WHAT YOU ARE ASKED TO DO >>
Search the entries below for "subst", and copy each line where it appears.
MATERIALS PROVIDED Block Start
(** The run table when a target is deleted. *)
(* src: services/target_deletion.py 75 81 delete_backup_target *)
Definition delete_target_runs (target_id : Z) (db : DB) : result DB :=
  if has_active_run db target_id
  then Err (TargetDeletionError "The target has an active backup run and cannot be deleted.")
  else Ok (delete_runs (list_to_set (map run_pk
         (filter (λ r, run_target r = target_id) (rows (db_runs db))))) db).

Section lifecycle.
Context `{Externals} `{NetBoxCore} (plugin_settings : PluginSettings).
Context (zoneinfo : string → result tzdata) (TIME_ZONE : string) (isoformat : Z → string).
Context (K L : gset Z).

Abbreviation ok := (db_inv (runs_ok K L)).
Abbreviation ok_at k := (db_inv (runs_ok_at K L k)).

(** A computation that leaves the run table alone. *)
Definition frame {A} (m : M World A) : Prop := ∀ w r w', m w = (r, w') →
  db_runs (w_db w') = db_runs (w_db w) ∧ db_next (w_db w) <= db_next (w_db w').

Lemma frame_keeps {A} (m : M World A) : frame m → keeps ok m.
Proof.
  intros Hm w r w' Hw Hok. apply Hm in Hw as [Hr Hn]. by eapply runs_ok_frame.
Qed.

Lemma frame_keeps_at {A} k (m : M World A) : frame m → keeps (ok_at k) m.
Proof.
  intros Hm w r w' Hw [Hok Hk]. apply Hm in Hw as [Hr Hn].
  split; [by eapply runs_ok_frame|lia].
Qed.

Lemma frame_ret {A} (a : A) : frame (mret a).
Proof. by intros w r w' [= <- <-]. Qed.
Lemma frame_raise {A} e : frame (raise e : M World A).
Proof. by intros w r w' [= <- <-]. Qed.
Lemma frame_lift {A} (x : result A) : frame (lift x).
Proof. by intros w r w' [= <- <-]. Qed.
Lemma frame_read {A} (f : DB → A) : frame (read f).
Proof. by intros w r w' [= <- <-]. Qed.
Lemma frame_get {A} model (table : DB → gmap Z A) pk : frame (get model table pk).
Proof. intros w r w'. unfold get. by case_match; intros [= <- <-]. Qed.
Lemma frame_get_target pk : frame (get_target pk).
Proof. apply frame_get. Qed.
Lemma frame_next_pk : frame next_pk.
Proof. intros w r w' [= <- <-]. simpl. split; [done|lia]. Qed.
Lemma frame_on_commit h : frame (on_commit h).
Proof. intros w r w' [= <- <-]. by destruct (w_depth w). Qed.
Lemma frame_on_db f :
  (∀ db, db_runs (f db) = db_runs db ∧ db_next db <= db_next (f db)) → frame (on_db f).
Proof. intros Hf w r w' [= <- <-]. simpl. apply Hf. Qed.
Lemma frame_bind {A B} (m : M World A) (f : A → M World B) :
  frame m → (∀ a, frame (f a)) → frame (m ≫= f).
Proof.
  intros Hm Hf w r w'. rewrite M_bind_run. destruct (m w) as [[a|e] w1] eqn:E.
  - intros H1. apply Hm in E as [Er En]. apply Hf in H1 as [Hr Hn]. split; [congruence|lia].
  - intros [= <- <-]. by apply Hm in E.
Qed.
Lemma frame_for_each {A} (l : list A) body : (∀ x, frame (body x)) → frame (for_each l body).
Proof. intros Hb. induction l; simpl; [apply frame_ret|]. apply frame_bind; auto. Qed.
Lemma frame_try {A} (m : M World A) h : frame m → (∀ e, frame (h e)) → frame (try_catch m h).
Proof.
  intros Hm Hh w r w'. unfold try_catch. destruct (m w) as [[a|e] w1] eqn:E.
  - intros [= <- <-]. by apply Hm in E.
  - intros H1. apply Hm in E as [Er En]. apply Hh in H1 as [Hr Hn]. split; [congruence|lia].
Qed.
Lemma frame_queue_hook h : frame (queue_hook plugin_settings h).
Proof.
  apply frame_bind; [apply frame_read|]. intros c. destruct (events_enabled c);
    [apply frame_on_commit|apply frame_ret].
Qed.
Lemma frame_delete_job id : frame (delete_job id).
Proof. intros w r w'. unfold delete_job. by case_match; intros [= <- <-]. Qed.
Lemma frame_enqueue_job req : frame (enqueue_job req).
Proof. intros w r w'. unfold enqueue_job. by repeat case_match; intros [= <- <-]. Qed.
Lemma frame_atomic {A} (m : M World A) : frame m → frame (atomic m).
Proof.
  intros Hm w [a|e] w' Hw.
  - apply atomic_Ok in Hw as (w1 & Hw & -> & _). by apply Hm in Hw.
  - apply atomic_Err in Hw as (-> & _). split; [done|lia].
Qed.
Lemma frame_gets {A} (f : World → A) : frame (gets f).
Proof. by intros w r w' [= <- <-]. Qed.
Lemma frame_save_target t : frame (save_target t).
Proof.
  apply frame_atomic, frame_bind; [apply frame_read|intros db].
  apply frame_bind; [apply frame_lift|intros []].
  apply frame_bind; [apply frame_gets|intros saved_at]. by apply frame_on_db.
Qed.
Lemma frame_create_revision r : frame (create_revision r).
Proof. intros w x w'. unfold create_revision. by case_match; intros [= <- <-]. Qed.

#[local] Hint Resolve frame_ret frame_raise frame_lift frame_gets frame_read frame_get frame_get_target frame_next_pk
  frame_on_commit frame_bind frame_for_each frame_try frame_queue_hook frame_delete_job
  frame_enqueue_job frame_save_target frame_create_revision frame_keeps frame_keeps_at : keeps.

Ltac frame_steps :=
  repeat first [ solve [auto with keeps] | apply frame_bind; [|intros ?] | case_match ].

Lemma frame_queue_run_event e k : frame (queue_run_event plugin_settings e k).
Proof. apply frame_queue_hook. Qed.
Lemma frame_queue_target_event e k : frame (queue_target_event plugin_settings e k).
Proof. apply frame_queue_hook. Qed.
Lemma frame_get_runtime_controls : frame (get_runtime_controls plugin_settings).
Proof. apply frame_read. Qed.
#[local] Hint Resolve frame_queue_run_event frame_queue_target_event
  frame_get_runtime_controls : keeps.

Lemma frame_create_artifact pk item : frame (create_artifact pk item).
Proof. unfold create_artifact. frame_steps. by apply frame_on_db. Qed.

Lemma frame_mark_target_success t r f c :
  frame (mark_target_success zoneinfo TIME_ZONE t r f c).
Proof. unfold mark_target_success. frame_steps. Qed.

#[local] Hint Resolve frame_create_artifact frame_mark_target_success : keeps.

(** Reading a run under the invariant. *)
Lemma keeps_get_run {A} run_id (f : BackupRun → M World A) :
  (∀ r, run_wf r → (run_pk r ∈ K → run_is_active r = false) → keeps (ok_at (run_pk r)) (f r)) →
  keeps ok (get_run run_id ≫= f).
Proof.
  intros Hf w x w'. rewrite M_bind_run. unfold get_run, get.
  destruct (db_runs (w_db w) !! run_id) as [r|] eqn:E; [|by intros [= <- <-]].
  intros Hx Hok. pose proof (runs_keyed _ _ _ Hok _ _ E) as <-.
  assert (run_pk r ∈ K → run_is_active r = false) as Hdone.
  { intros HK. by apply (runs_done _ _ _ Hok _ HK). }
  refine (proj1 (Hf r (runs_wf _ _ _ Hok _ _ E) Hdone _ _ _ Hx _)).
  split; [exact Hok|]. by apply (runs_below _ _ _ Hok _ r).
Qed.
Lemma link_setTypename_preserves_witness :
  reify 2 (snd (Link.setTypename (VRef 3) "items" Demo.store)) (VRef 3)
  = reify 2 Demo.store (VRef 3).
Proof.
  apply (proj2 (link_setTypename_preserves (VRef 3) "items" Demo.store)
           demo_store_closed 2 (VRef 3)).
  repeat constructor.
Defined.

(** X7. src/link.js keeps stores well formed: on a closed store and a closed
    value, the store it returns is closed and so is its result. *)
Theorem link_setTypename_closed data fieldName h :
  closed_heap h -> closed h data ->
  closed_heap (snd (Link.setTypename data fieldName h))
  /\ closed (snd (Link.setTypename data fieldName h))
            (fst (Link.setTypename data fieldName h)).
Proof.
  intros Hh Hd. destruct (lacks_typename h data) eqn:Hlacks.
  - destruct (lacks_typename_ref h data Hlacks) as [l ->]. simpl in Hd.
    destruct (lookup_lt_is_Some_2 h l Hd) as [[m | es m] Hl].
    + rewrite (object_lacks_typename h l m Hl) in Hlacks.
      apply negb_true_iff in Hlacks.
      rewrite (link_setTypename_object fieldName h l m Hl Hlacks). simpl. split.
      * apply closed_heap_app; [exact Hh|]. constructor; [|constructor].
        simpl. apply map_Forall_insert_2; [exact I|].
        exact (closed_obj_app h _ (Obj m) (Hh l _ Hl)).
      * rewrite length_app. simpl. lia.
    + rewrite (array_lacks_typename h l es m Hl) in Hlacks.
      apply negb_true_iff in Hlacks.
      rewrite (link_setTypename_array fieldName h l es m Hl Hlacks
                 (proj1 (Hh l _ Hl))). simpl. split.
      * apply closed_heap_app; [exact Hh|]. apply Forall_app. split.
        -- apply Forall_fmap, Forall_forall. intros item _.
           apply closed_obj_app, typed_item_closed, Hh.
        -- constructor; [|constructor]. split; [|apply map_Forall_empty].
           apply seq_refs_closed. rewrite !length_app, length_fmap. simpl. lia.
      * rewrite !length_app, length_fmap. simpl. lia.
  - rewrite (link_setTypename_id data fieldName h Hlacks). simpl. split; assumption.
Qed.

Lemma link_setTypename_closed_witness :
  closed_heap (snd (Link.setTypename (VRef 3) "items" Demo.store)).
Proof.
  apply (link_setTypename_closed (VRef 3) "items" Demo.store demo_store_closed).
  repeat constructor.
Defined.

Lemma put_typename_object T h l m :
  h !! l = Some (Obj m) ->
  put (VRef l) "__typename" (VStr T) h
  = (Ok tt, <[l := Obj (<[ "__typename" := VStr T ]> m)]> h).
Proof. intros Hl. simpl. rewrite Hl. reflexivity. Qed.

(** X8. On a record without a discriminator, the second revision returns the
    record itself and writes the discriminator into it; it creates no object,
    touches no other object, and leaves every other property of the record as
    it was. *)
Theorem part000_setTypename_in_place fieldName h l m :
  h !! l = Some (Obj m) ->
  truthy (from_option_value (m !! "__typename")) = false ->
  let r := Part000.setTypename (VRef l) fieldName h in
  fst r = Ok (VRef l)
  /\ List.length (snd r) = List.length h
  /\ get (snd r) (VRef l) "__typename" = VStr (capitalizeFirstLetter fieldName)
  /\ (forall k, k <> "__typename" -> get (snd r) (VRef l) k = get h (VRef l) k)
  /\ (forall l', l' <> l -> snd r !! l' = h !! l').
Proof.
  intros Hl Ht. cbv zeta.
  assert (l < List.length h) as Hlt by (eapply lookup_lt_Some; exact Hl).
  assert (Part000.setTypename (VRef l) fieldName h
          = (Ok (VRef l),
             <[l := Obj (<[ "__typename" := VStr (capitalizeFirstLetter fieldName) ]> m)]> h))
    as E.
  { unfold Part000.setTypename.
    rewrite (object_lacks_typename h l m Hl), Ht. simpl. rewrite Hl.
    unfold bind. simpl. rewrite Hl. reflexivity. }
  rewrite E. simpl fst. simpl snd.
  split; [reflexivity|]. split; [apply length_insert|]. split; [|split].
  - simpl. rewrite list_lookup_insert_eq by exact Hlt.
    rewrite lookup_insert_eq. reflexivity.
  - intros k Hk. simpl. rewrite list_lookup_insert_eq by exact Hlt.
    rewrite Hl, lookup_insert_ne by congruence. reflexivity.
  - intros l' Hne. apply list_lookup_insert_ne. congruence.
Qed.

Lemma part000_setTypename_in_place_witness :
  fst (Part000.setTypename (VRef 0) "item" Demo.store) = Ok (VRef 0)
  /\ get (snd (Part000.setTypename (VRef 0) "item" Demo.store)) (VRef 0) "id"
     = VStr "x1".
Proof.
  destruct (part000_setTypename_in_place "item" Demo.store 0 {[ "id" := VStr "x1" ]}
              eq_refl eq_refl) as (H1 & _ & _ & H4 & _).
  split; [exact H1|]. rewrite (H4 "id") by discriminate. reflexivity.
Defined.

Lemma get_app h e v k : closed h v -> get (h ++ e) v k = get h v k.
Proof.
  destruct v; simpl; try reflexivity. intros Hl.
  rewrite lookup_app_l by exact Hl. reflexivity.
Qed.

(** Writing the discriminator into an object of the store. *)
Lemma put_typename T h l :
  l < List.length h ->
  exists h1,
    put (VRef l) "__typename" (VStr T) h = (Ok tt, h1)
    /\ List.length h1 = List.length h
    /\ get h1 (VRef l) "__typename" = VStr T
    /\ forall v, get h v "__typename" = VStr T -> get h1 v "__typename" = VStr T.
Proof.
  intros Hlt. destruct (lookup_lt_is_Some_2 h l Hlt) as [o Hl].
  assert (forall o', get (<[l := o']> h) (VRef l) "__typename" = VStr T ->
            forall v, get h v "__typename" = VStr T ->
                      get (<[l := o']> h) v "__typename" = VStr T) as Hkeep.
  { intros o' Ho' v Hv. destruct v; try exact Hv.
    destruct (decide (l0 = l)) as [-> | Hne]; [exact Ho'|].
    simpl in *. rewrite list_lookup_insert_ne by congruence. exact Hv. }
  destruct o as [m | es m]; simpl; rewrite Hl; eexists;
    (split; [reflexivity|]); (split; [apply length_insert|]).
  - assert (get (<[l := Obj (<[ "__typename" := VStr T ]> m)]> h) (VRef l) "__typename"
            = VStr T) as E
      by (simpl; rewrite list_lookup_insert_eq by exact Hlt;
          rewrite lookup_insert_eq; reflexivity).
    split; [exact E | exact (Hkeep _ E)].
  - assert (get (<[l := Arr es (<[ "__typename" := VStr T ]> m)]> h) (VRef l) "__typename"
            = VStr T) as E
      by (simpl; rewrite list_lookup_insert_eq by exact Hlt;
          rewrite lookup_insert_eq; reflexivity).
    split; [exact E | exact (Hkeep _ E)].
Qed.

Lemma part000_map_items_objects T es : forall h,
  Forall (is_object_in h) es ->
  exists h',
    Part000.map_items T es h = (Ok es, h')
    /\ List.length h' = List.length h
    /\ (forall v, get h v "__typename" = VStr T -> get h' v "__typename" = VStr T)
    /\ Forall (fun e => get h' e "__typename" = VStr T) es.
Proof.
  induction es as [|e es IH]; intros h Hes.
  - exists h. simpl. unfold ret. repeat split; auto.
  - inversion Hes as [|? ? He Hrest]; subst.
    destruct e; simpl in He; try contradiction.
    destruct (put_typename T h l He) as (h1 & Hput & Hlen & Hget & Hkeep).
    destruct (IH h1) as (h' & Hmap & Hlen' & Hkeep' & Hall).
    { eapply Forall_impl; [exact Hrest|]. intros v. destruct v; simpl; auto.
      rewrite Hlen. auto. }
    exists h'. split; [|split; [congruence|split]].
    + change (Part000.map_items T (VRef l :: es) h)
        with ((let* _ := put (VRef l) "__typename" (VStr T) in
               let* rs := Part000.map_items T es in ret (VRef l :: rs)) h).
      unfold bind. rewrite Hput, Hmap. reflexivity.
    + intros v Hv. apply Hkeep', Hkeep, Hv.
    + constructor; [apply Hkeep', Hget | exact Hall].
Qed.

(** X9. On an array of records, the second revision returns a new array that
    holds the very same records in the same order, each now with the
    discriminator of the field name, whatever discriminator it had; no record
    is created. *)
Theorem part000_setTypename_array fieldName h l es m :
  h !! l = Some (Arr es m) ->
  truthy (from_option_value (m !! "__typename")) = false ->
  Forall (is_object_in h) es ->
  let r := Part000.setTypename (VRef l) fieldName h in
  fst r = Ok (VRef (List.length h))
  /\ List.length (snd r) = S (List.length h)
  /\ elems_of (snd r) (VRef (List.length h)) = es
  /\ Forall (fun e => get (snd r) e "__typename"
                      = VStr (capitalizeFirstLetter fieldName)) es.
Proof.
  intros Hl Ht Hes. cbv zeta.
  destruct (part000_map_items_objects (capitalizeFirstLetter fieldName) es h Hes)
    as (h' & Hmap & Hlen & _ & Hall).
  assert (Part000.setTypename (VRef l) fieldName h
          = (Ok (VRef (List.length h)), h' ++ [Arr es ∅])) as E.
  { unfold Part000.setTypename.
    rewrite (array_lacks_typename h l es m Hl), Ht. simpl. rewrite Hl.
    unfold bind. rewrite Hmap. unfold total, alloc. rewrite Hlen. reflexivity. }
  rewrite E. simpl fst. simpl snd.
  split; [reflexivity|]. split; [rewrite length_app; simpl; lia|]. split.
  - unfold elems_of. rewrite <- Hlen, lookup_alloc. reflexivity.
  - rewrite Forall_forall in *. intros e He. rewrite get_app; [exact (Hall e He)|].
    specialize (Hes e He). destruct e; simpl in *; try contradiction. lia.
Qed.

Lemma part000_setTypename_array_witness :
  elems_of (snd (Part000.setTypename (VRef 3) "items" Demo.store)) (VRef 4) = [VRef 2].
Proof.
  refine (proj1 (proj2 (proj2 (part000_setTypename_array "items" Demo.store 3
                                 [VRef 2] ∅ eq_refl eq_refl _)))).
  repeat constructor.
Defined.

Lemma part000_map_items_nullish T es : forall h,
  Exists (fun v => nullish v = true) es ->
  exists msg h', Part000.map_items T es h = (Throw msg, h').
Proof.
  induction es as [|e es IH]; intros h Hex; [inversion Hex|].
  change (Part000.map_items T (e :: es) h)
    with ((let* _ := put e "__typename" (VStr T) in
           let* rs := Part000.map_items T es in ret (e :: rs)) h).
  unfold bind.
  destruct (put e "__typename" (VStr T) h) as [[[]|msg] h1] eqn:Hput;
    [|eexists _, _; reflexivity].
  inversion Hex as [? ? Hn | ? ? Hrest]; subst.
  - destruct e; simpl in Hn; try discriminate; simpl in Hput; discriminate.
  - destruct (IH h1 Hrest) as (msg & h' & ->). eexists _, _. reflexivity.
Qed.

(** X10. On an array that holds [null] or [undefined] somewhere, the second
    revision throws (the assignment [item.__typename = ...] has no object to
    write to) and returns no array, while src/link.js returns the new array
    with the record [{ __typename }] at that position. *)
Theorem part000_setTypename_nullish_element fieldName h l es m i item :
  h !! l = Some (Arr es m) ->
  truthy (from_option_value (m !! "__typename")) = false ->
  es !! i = Some item -> nullish item = true ->
  (exists msg, fst (Part000.setTypename (VRef l) fieldName h) = Throw msg)
  /\ (Forall (closed h) es ->
      exists x,
        elems_of (snd (Link.setTypename (VRef l) fieldName h))
                 (fst (Link.setTypename (VRef l) fieldName h)) !! i = Some (VRef x)
        /\ own_props (snd (Link.setTypename (VRef l) fieldName h)) (VRef x)
           = {[ "__typename" := VStr (capitalizeFirstLetter fieldName) ]}).
Proof.
  intros Hl Ht Hi Hn. split.
  - destruct (part000_map_items_nullish (capitalizeFirstLetter fieldName) es h)
      as (msg & h' & Hmap).
    { apply Exists_exists. exists item. split; [|exact Hn].
      eapply list_elem_of_lookup_2. exact Hi. }
    exists msg. unfold Part000.setTypename.
    rewrite (array_lacks_typename h l es m Hl), Ht. simpl. rewrite Hl.
    unfold bind. rewrite Hmap. reflexivity.
  - intros Hc.
    assert (i < List.length es) as Hi' by (eapply lookup_lt_Some; exact Hi).
    rewrite (link_setTypename_array fieldName h l es m Hl Ht Hc). simpl fst. simpl snd.
    exists (List.length h + i). split.
    + unfold elems_of. rewrite app_assoc, lookup_app_r;
        rewrite length_app, length_fmap; [|lia].
      replace (_ - _) with 0 by lia. simpl.
      rewrite list_lookup_fmap, lookup_seq_lt by exact Hi'. reflexivity.
    + unfold own_props at 1. rewrite lookup_app_r by lia.
      replace (_ - _) with i by lia.
      rewrite lookup_app_l by (rewrite length_fmap; exact Hi').
      rewrite list_lookup_fmap, Hi. simpl. unfold spread.
      destruct item; simpl in Hn; try discriminate; simpl;
        apply (left_id_L ∅ (∪)).
Qed.

Lemma part000_setTypename_nullish_element_witness :
  exists msg, fst (Part000.setTypename (VRef 0) "items" Samples.store) = Throw msg.
Proof.
  exact (proj1 (part000_setTypename_nullish_element "items" Samples.store 0 [VNull] ∅
                  0 VNull eq_refl eq_refl eq_refl eq_refl)).
Defined.

(** ** The Field Resolver, further *)

(** X11. Without a kappa directive the resolver needs a parent it can read:
    on the parent [null] it throws, since only [undefined] is replaced by the
    default [{}]; and on [undefined] it does what it does on a new empty
    record. *)
Theorem resolver_root_default rev host kappa type resolvers fieldName args
    context info h :
  directive_kappa (info_directives info) = None ->
  (exists msg,
      resolver rev host kappa type resolvers fieldName VNull args context info h
      = (Throw msg, h))
  /\ resolver rev host kappa type resolvers fieldName VUndefined args context info h
     = resolver rev host kappa type resolvers fieldName (VRef (List.length h)) args
         context info (h ++ [Obj ∅]).
Proof.
  intros Hdk. split.
  - eexists. unfold resolver, bind. simpl. rewrite Hdk. reflexivity.
  - unfold resolver, bind at 1. unfold bind at 5. reflexivity.
Qed.

Lemma resolver_root_default_witness :
  resolver LinkJs Demo.runtime Demo.view_store "Query" ∅ "item" VUndefined VNull
    VUndefined (Demo.info "item") Demo.store
  = (Ok VNull, Demo.store ++ [Obj ∅]).
Proof.
  rewrite (proj2 (resolver_root_default LinkJs Demo.runtime Demo.view_store "Query"
                    ∅ "item" VNull VUndefined (Demo.info "item") Demo.store eq_refl)).
  reflexivity.
Defined.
MATERIALS PROVIDED Block End
PROBLEM SOLUTION >>
  - inversion Hes as [|? ? He Hrest]; subst.
  inversion Hex as [? ? Hn | ? ? Hrest]; subst.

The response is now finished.